### [INSTRUCTIONS TO FOLLOW]
Look through the records below for the line holding "intros Hc. assert". Write it out exactly, with each following line through the line holding "eexists. split; [done|].".

### [LISTED RECORDS]
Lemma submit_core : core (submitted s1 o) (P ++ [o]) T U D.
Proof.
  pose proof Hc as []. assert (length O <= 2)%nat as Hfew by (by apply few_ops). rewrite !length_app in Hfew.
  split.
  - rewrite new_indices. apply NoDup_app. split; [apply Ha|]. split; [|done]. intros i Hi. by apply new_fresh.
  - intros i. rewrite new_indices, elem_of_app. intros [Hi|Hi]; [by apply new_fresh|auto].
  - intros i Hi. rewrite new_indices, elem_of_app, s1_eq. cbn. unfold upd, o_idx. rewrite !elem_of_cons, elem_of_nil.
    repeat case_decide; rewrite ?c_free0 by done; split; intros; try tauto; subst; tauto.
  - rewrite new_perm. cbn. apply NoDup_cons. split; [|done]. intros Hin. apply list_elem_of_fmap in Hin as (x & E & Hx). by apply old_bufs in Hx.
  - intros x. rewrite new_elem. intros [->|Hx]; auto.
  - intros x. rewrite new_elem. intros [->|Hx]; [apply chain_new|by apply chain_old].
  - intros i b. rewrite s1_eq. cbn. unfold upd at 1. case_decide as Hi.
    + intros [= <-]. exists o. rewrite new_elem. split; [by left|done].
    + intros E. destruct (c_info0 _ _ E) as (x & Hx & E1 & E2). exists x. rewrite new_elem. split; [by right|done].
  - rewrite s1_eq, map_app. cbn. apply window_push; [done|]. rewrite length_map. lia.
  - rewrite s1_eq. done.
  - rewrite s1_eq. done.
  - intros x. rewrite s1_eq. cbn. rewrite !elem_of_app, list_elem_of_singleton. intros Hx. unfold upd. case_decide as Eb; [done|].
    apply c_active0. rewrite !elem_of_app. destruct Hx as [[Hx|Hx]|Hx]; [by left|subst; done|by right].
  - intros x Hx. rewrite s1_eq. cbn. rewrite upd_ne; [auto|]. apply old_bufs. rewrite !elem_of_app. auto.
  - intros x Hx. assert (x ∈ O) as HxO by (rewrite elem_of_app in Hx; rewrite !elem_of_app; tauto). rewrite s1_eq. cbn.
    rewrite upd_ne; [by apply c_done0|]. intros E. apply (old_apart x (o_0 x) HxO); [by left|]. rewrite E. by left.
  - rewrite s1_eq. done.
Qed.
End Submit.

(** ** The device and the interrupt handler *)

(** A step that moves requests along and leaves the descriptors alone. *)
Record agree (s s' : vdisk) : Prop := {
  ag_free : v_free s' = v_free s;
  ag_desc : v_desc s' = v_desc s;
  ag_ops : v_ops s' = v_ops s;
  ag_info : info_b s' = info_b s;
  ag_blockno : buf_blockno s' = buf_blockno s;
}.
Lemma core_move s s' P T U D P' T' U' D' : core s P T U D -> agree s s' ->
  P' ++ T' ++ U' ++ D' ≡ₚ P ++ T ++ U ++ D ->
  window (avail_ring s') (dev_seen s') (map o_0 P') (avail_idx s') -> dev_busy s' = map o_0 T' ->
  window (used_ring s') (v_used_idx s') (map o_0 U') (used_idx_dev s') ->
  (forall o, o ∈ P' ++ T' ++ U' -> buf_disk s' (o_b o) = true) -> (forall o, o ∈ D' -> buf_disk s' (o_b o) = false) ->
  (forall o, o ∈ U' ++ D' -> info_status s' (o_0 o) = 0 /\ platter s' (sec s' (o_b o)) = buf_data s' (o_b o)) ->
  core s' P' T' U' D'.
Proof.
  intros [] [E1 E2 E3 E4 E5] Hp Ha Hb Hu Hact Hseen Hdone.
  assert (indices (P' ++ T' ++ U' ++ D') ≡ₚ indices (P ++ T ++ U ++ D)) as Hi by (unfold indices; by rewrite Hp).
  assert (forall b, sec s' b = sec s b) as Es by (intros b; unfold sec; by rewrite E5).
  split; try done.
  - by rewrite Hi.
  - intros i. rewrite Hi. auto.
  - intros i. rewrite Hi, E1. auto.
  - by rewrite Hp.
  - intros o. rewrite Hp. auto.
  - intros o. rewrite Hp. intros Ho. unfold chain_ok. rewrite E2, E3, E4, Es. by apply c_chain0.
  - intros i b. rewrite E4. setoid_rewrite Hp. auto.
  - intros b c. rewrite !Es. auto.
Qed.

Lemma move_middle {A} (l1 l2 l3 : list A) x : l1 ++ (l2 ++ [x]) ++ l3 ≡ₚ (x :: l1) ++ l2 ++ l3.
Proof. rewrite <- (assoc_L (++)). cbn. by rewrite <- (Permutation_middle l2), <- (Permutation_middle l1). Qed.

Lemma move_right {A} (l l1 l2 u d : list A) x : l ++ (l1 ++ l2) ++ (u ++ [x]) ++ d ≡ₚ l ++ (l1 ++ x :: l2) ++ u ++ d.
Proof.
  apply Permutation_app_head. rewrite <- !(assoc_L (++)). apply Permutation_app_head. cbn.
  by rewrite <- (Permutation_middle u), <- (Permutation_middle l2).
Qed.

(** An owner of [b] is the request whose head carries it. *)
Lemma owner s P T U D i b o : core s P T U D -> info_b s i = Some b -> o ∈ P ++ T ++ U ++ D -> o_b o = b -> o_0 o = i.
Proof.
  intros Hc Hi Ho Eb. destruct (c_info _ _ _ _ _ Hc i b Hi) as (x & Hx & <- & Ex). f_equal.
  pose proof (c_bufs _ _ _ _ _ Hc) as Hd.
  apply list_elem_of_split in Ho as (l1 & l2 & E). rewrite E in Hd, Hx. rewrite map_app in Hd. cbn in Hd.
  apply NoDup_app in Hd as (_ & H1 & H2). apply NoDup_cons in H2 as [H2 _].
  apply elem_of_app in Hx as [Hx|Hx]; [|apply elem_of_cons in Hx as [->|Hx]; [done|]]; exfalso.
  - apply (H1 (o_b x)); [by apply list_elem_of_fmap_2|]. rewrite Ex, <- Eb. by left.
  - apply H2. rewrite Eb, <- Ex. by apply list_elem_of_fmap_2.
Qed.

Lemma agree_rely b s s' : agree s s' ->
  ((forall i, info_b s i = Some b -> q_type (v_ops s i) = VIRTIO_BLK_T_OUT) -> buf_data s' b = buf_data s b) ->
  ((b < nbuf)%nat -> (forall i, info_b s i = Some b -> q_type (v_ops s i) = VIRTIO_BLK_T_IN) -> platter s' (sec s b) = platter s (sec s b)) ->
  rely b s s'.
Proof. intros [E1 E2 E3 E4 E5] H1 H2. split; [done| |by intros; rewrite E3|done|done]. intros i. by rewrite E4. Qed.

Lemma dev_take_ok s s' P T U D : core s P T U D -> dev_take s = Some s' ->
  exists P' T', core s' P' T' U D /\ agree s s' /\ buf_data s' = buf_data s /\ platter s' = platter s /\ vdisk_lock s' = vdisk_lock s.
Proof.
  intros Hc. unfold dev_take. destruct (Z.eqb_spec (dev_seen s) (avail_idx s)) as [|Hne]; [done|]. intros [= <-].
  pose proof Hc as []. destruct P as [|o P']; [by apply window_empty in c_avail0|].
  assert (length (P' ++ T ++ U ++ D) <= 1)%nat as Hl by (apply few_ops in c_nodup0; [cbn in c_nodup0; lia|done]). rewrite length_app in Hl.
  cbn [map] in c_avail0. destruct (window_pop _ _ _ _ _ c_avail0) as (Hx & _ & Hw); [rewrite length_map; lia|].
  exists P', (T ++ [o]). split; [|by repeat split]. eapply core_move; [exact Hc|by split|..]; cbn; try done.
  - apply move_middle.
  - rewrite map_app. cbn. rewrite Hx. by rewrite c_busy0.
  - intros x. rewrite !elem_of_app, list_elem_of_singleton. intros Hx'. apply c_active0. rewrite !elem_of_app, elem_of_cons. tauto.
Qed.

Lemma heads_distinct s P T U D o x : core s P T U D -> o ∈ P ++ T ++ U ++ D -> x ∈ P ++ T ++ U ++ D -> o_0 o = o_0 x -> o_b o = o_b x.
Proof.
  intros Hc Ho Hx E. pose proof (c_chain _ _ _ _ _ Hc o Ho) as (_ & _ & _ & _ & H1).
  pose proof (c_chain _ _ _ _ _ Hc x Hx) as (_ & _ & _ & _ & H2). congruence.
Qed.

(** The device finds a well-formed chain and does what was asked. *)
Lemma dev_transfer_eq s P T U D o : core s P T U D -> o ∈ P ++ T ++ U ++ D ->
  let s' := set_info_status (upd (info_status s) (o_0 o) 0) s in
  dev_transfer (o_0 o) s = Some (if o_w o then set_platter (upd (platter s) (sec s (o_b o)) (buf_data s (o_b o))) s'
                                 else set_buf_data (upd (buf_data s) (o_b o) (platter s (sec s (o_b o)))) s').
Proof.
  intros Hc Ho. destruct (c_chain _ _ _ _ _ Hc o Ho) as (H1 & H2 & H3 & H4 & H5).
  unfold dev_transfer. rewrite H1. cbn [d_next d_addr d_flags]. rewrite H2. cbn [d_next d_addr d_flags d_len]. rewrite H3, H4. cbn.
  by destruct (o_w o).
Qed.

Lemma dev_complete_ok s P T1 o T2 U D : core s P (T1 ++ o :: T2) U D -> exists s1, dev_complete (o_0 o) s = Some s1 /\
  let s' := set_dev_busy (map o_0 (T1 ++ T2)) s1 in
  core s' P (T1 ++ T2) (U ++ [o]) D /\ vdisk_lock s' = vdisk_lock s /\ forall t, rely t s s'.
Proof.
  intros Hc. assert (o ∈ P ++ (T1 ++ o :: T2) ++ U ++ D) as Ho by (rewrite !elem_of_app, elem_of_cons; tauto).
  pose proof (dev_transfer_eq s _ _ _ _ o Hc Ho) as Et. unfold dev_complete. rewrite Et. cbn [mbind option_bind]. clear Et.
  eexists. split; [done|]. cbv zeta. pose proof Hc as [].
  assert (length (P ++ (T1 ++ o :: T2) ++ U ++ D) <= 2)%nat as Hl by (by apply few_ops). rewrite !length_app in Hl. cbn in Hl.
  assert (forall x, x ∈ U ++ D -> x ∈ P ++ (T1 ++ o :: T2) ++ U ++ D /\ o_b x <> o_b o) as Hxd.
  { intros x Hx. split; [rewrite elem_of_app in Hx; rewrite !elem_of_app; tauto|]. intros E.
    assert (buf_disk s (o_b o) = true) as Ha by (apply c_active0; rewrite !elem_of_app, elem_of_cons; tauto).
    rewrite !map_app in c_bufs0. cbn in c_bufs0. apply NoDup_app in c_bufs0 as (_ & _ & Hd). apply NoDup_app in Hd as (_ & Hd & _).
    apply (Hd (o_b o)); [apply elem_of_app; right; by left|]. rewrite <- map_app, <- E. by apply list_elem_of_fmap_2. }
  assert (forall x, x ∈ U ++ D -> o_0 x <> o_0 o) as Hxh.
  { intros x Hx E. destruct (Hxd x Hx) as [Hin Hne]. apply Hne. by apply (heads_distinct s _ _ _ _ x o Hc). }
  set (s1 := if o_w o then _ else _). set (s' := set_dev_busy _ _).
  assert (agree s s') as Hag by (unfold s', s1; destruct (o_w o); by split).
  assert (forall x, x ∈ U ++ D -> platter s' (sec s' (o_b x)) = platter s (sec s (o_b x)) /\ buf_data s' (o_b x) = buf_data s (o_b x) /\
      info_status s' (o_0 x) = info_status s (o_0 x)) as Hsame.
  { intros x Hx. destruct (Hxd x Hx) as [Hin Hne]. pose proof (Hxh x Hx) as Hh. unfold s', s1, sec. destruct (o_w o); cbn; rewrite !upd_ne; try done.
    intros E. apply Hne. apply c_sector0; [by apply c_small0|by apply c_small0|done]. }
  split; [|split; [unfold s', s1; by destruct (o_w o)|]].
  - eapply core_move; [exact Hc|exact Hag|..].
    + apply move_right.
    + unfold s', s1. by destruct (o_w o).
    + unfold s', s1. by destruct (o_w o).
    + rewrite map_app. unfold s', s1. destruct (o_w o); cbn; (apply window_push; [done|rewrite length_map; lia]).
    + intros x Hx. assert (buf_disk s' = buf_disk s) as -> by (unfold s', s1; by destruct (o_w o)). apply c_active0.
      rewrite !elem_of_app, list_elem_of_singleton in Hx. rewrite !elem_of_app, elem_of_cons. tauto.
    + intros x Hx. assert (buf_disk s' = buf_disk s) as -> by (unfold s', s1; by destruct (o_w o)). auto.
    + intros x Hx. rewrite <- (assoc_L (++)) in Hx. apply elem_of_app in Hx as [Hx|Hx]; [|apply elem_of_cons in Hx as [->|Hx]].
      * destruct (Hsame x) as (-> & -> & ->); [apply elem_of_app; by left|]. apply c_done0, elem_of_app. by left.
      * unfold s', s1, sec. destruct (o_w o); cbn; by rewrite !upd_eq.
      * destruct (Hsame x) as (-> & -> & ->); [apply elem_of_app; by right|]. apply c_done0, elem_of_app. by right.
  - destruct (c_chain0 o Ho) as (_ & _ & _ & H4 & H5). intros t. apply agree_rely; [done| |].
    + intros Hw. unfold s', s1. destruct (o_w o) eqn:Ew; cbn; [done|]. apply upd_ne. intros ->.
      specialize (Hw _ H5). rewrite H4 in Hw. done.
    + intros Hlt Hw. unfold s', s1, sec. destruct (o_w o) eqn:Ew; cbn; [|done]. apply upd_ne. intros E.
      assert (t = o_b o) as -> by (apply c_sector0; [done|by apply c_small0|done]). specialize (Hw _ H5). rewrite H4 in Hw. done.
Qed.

### [RESPONSE FOR THIS EXERCISE]
  intros Hc. assert (o ∈ P ++ (T1 ++ o :: T2) ++ U ++ D) as Ho by (rewrite !elem_of_app, elem_of_cons; tauto).
  pose proof (dev_transfer_eq s _ _ _ _ o Hc Ho) as Et. unfold dev_complete. rewrite Et. cbn [mbind option_bind]. clear Et.
  eexists. split; [done|]. cbv zeta. pose proof Hc as [].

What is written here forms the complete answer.